BEGIN DATA RECORDS
(** * Log monitor: rate limiter, notification dispatch, log tailer and
      error extractor

    A shallow embedding of [notification_manager.py] and
    [log_watcher_component.py], and the properties of the specification
    proved (or refuted) on it.

    Conventions of the embedding.
    - The wall clock is an input: every function that calls [time.time()]
      or [datetime.now()] receives the value read.  [time.time()] is read
      as an exact number (an integer count of clock ticks); the rounding of
      floating-point subtraction is not modelled.
    - [print] calls are dropped; the effects that matter (callback
      invocations, sink attempts, reads of the file) are recorded in
      traces, in program order.
    - An exception is a value: an operation that may raise returns an
      [option] or a [completion]. *)

From Stdlib Require Import ZArith List String Ascii Bool Lia PeanoNat.
Import ListNotations.

Local Open Scope string_scope.
Local Open Scope list_scope.
Local Open Scope nat_scope.

(** How a call ends: it returns, or an exception propagates out of it. *)
Inductive completion : Type := Returned | Raised.

(* ================================================================== *)
(** ** Python text operations used by the watcher

    Text is a [string]; a character stands for the code point of the same
    number, so the model covers text of code points below 256, and the
    classifications below are Python's on that range. *)
(* ================================================================== *)

Module PyStr.

(** [c.isspace()], the characters [str.strip()] removes. *)
Definition isspace (c : ascii) : bool :=
  let n := nat_of_ascii c in
  ((9 <=? n) && (n <=? 13)) || ((28 <=? n) && (n <=? 32))
  || (n =? 133) || (n =? 160).

(** [\d] of a [str] pattern: the decimal digits. *)
Definition isdecimal (c : ascii) : bool :=
  let n := nat_of_ascii c in (48 <=? n) && (n <=? 57).

Definition is_ascii_upper (c : ascii) : bool :=
  let n := nat_of_ascii c in (65 <=? n) && (n <=? 90).

Definition is_ascii_lower (c : ascii) : bool :=
  let n := nat_of_ascii c in (97 <=? n) && (n <=? 122).

(** [\w] of a [str] pattern: alphanumeric characters and the underscore. *)
Definition isword (c : ascii) : bool :=
  let n := nat_of_ascii c in
  isdecimal c || is_ascii_upper c || is_ascii_lower c || (n =? 95)
  || (n =? 170) || (n =? 178) || (n =? 179) || (n =? 181)
  || (n =? 185) || (n =? 186) || ((188 <=? n) && (n <=? 190))
  || ((192 <=? n) && (n <=? 214)) || ((216 <=? n) && (n <=? 246))
  || (248 <=? n).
END DATA RECORDS
THE TASK:
The response must consist solely of the lines from the one with "let n := nat_of_ascii c in (48" through the end of the listing above, copied exactly; please include the first and the last.

SOLUTION FOR THIS TASK:
  let n := nat_of_ascii c in (48 <=? n) && (n <=? 57).

Definition is_ascii_upper (c : ascii) : bool :=
  let n := nat_of_ascii c in (65 <=? n) && (n <=? 90).

Definition is_ascii_lower (c : ascii) : bool :=
  let n := nat_of_ascii c in (97 <=? n) && (n <=? 122).

(** [\w] of a [str] pattern: alphanumeric characters and the underscore. *)
Definition isword (c : ascii) : bool :=
  let n := nat_of_ascii c in
  isdecimal c || is_ascii_upper c || is_ascii_lower c || (n =? 95)
  || (n =? 170) || (n =? 178) || (n =? 179) || (n =? 181)
  || (n =? 185) || (n =? 186) || ((188 <=? n) && (n <=? 190))
  || ((192 <=? n) && (n <=? 214)) || ((216 <=? n) && (n <=? 246))
  || (248 <=? n).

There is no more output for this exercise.